The solution use transformer model for intent classification of ATIS dataset
- Please download the intent_model from google drive as this is a big file
- Please unzip and put it inside model package.
- Then you can run the scripts which will pick up the files from there
- server.py can be run with the path to model
- The data is multilabel separated by “+”. It was converted to a list of labels for each sample
- An Enum of intents (all intents in training data) is used to make sure the api/classifier supports a closed set of intents.
- Converted to numpy arrays before feeding to the NN.
- The training fine-tunes a pre-trained model from hugging face and its trainer to train. “"distilbert-base-multilingual-cased" which is language agnostic.
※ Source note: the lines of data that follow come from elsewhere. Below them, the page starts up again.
Lemma stops_at : exists e, reaches m (stops c) s e /\ e - s <= Z.of_nat (length l) /\ answer m c e = Some (strchr_spec s c l) /\ e = strchrnul_spec s c l.
Proof using C.
  destruct (cstring_first m s l (stops c) C eq_refl) as (i & E & Hi). pose proof C as [N L]. exists (s + Z.of_nat i).
  split; [by eapply reaches_first|]. split; [lia|]. unfold answer, strchr_spec, strchrnul_spec.
  rewrite first_stops, first_nul in E by done. rewrite first_app_nul in *.
  apply (load_lookup _ _ _ _ i (default 0 ((l ++ [0]) !! i))) in L as Li;
    [|destruct ((l ++ [0]) !! i) eqn:X; [done|apply lookup_ge_None_1 in X; rewrite length_app in X; cbn in X; lia]]. rewrite Li. cbn [mbind option_bind].
  destruct (first (Z.eqb c) l) as [j|] eqn:F; cbn [omin] in E.
  - apply first_Some in F as [(x & X & Ex) _]. pose proof (lookup_lt_Some _ _ _ X) as Lx. apply (inj Some) in E. assert (i = j) as -> by lia.
    rewrite lookup_app_l, X by done. cbn. apply Z.eqb_eq in Ex. subst x. by rewrite Z.eqb_refl.
  - destruct (Z.eqb_spec c 0) as [->|Nc]; cbn [omin] in E; apply (inj Some) in E; assert (i = length l) as -> by lia;
      rewrite list_lookup_middle by done; cbn [default from_option id].
    + by rewrite Z.eqb_refl.
    + rewrite (proj2 (Z.eqb_neq 0 c)) by lia. done.
Qed.
End search.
- It only uses the training data and do 3-fold cross validation( ideally should do 10-fold) and then train model on all train data and save the model
- To run training script, inside script
PYTHONPATH=../ python train_intents.py
- The training uses gpu if available. I trained it in a AWS GPU instance and it took 2 hours for cross validation and building the final model.
##Eval
- To get evaluation on test data, inside script run
- PYTHONPATH=../ python test_eval.py
- It will print a classification report with an f-score for each intent.
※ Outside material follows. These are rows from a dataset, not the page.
(** [for (; (uintptr_t)(s + i) & 15; ++i)]: and whether the NUL was copied. *)
Fixpoint copy_align (fuel : nat) (m : memory) (d s i : Z) : option (memory * Z * bool) :=
  match fuel with
  | O => None
  | S fuel =>
      if Z.land (s + i) 15 =? 0 then Some (m, i, false)
      else
        '(m, v) ← put m (d + i) (s + i);
        if v =? 0 then Some (m, i, true) else copy_align fuel m d s (i + 1)
  end.

(** The vectors that have no NUL. *)
Fixpoint copy_blocks (fuel : nat) (m : memory) (d s i : Z) : option (memory * Z) :=
  match fuel with
  | O => None
  | S fuel =>
      v ← load m (s + i) 16;
      if pmovmskb ((fun x => x =? 0) <$> v) =? 0 then m ← store m (d + i) v; copy_blocks fuel m d s (i + 16)
      else Some (m, i)
  end.

(** [for (;;)]: bytes, up to the NUL. *)
Fixpoint copy_rest (fuel : nat) (m : memory) (d s i : Z) : option (memory * Z) :=
  match fuel with
  | O => None
  | S fuel =>
      '(m, v) ← put m (d + i) (s + i);
      if v =? 0 then Some (m, d + i) else copy_rest fuel m d s (i + 1)
  end.

Definition stpcpy (sse : bool) (fuel : nat) (m : memory) (d s : Z) : option (memory * Z) :=
  if sse then
    '(m, i, nul) ← copy_align fuel m d s 0;
    if (nul : bool) then Some (m, d + i)
    else
      '(m, i) ← copy_blocks fuel m d s i;
      copy_rest fuel m d s i
  else copy_rest fuel m d s 0.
- You can find the results already in results/test_eval_report.txt
- It uses Flask to serve the model and follows the spec specified in the challenge.
- It handles the errors properly and send response accordingly.
- To run the server, run
python server.py --model model/intent_model.bin
##Notes
- I wrote a small test for the classifier to showcase how the code should be tested. Ideally all methods in bert_intent_classifier should be tested. And API responses for different cases should be tested as well.
- Usually we use Dockerfile and Makefile to run everything in a container with simple commands. I kept it simple here.
- For experiments, I have seen that pre-trained transformer models for text classification works really well with a low number of samples. I usually try simpler models with tf-idf features as it’s faster to train but since this was more a NN challenge I didn’t write code for those experiments.